Your answer consists of the lines in the data that contain "dump". Copy each of them.

##### Data records

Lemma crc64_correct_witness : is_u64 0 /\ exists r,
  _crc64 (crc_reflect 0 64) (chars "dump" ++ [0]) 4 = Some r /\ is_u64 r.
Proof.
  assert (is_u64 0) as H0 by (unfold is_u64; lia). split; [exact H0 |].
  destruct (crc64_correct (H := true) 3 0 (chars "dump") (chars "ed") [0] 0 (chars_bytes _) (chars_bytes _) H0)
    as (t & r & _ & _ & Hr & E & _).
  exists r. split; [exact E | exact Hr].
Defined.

##########

▶ **Final answer**
  _crc64 (crc_reflect 0 64) (chars "dump" ++ [0]) 4 = Some r /\ is_u64 r.
  destruct (crc64_correct (H := true) 3 0 (chars "dump") (chars "ed") [0] 0 (chars_bytes _) (chars_bytes _) H0)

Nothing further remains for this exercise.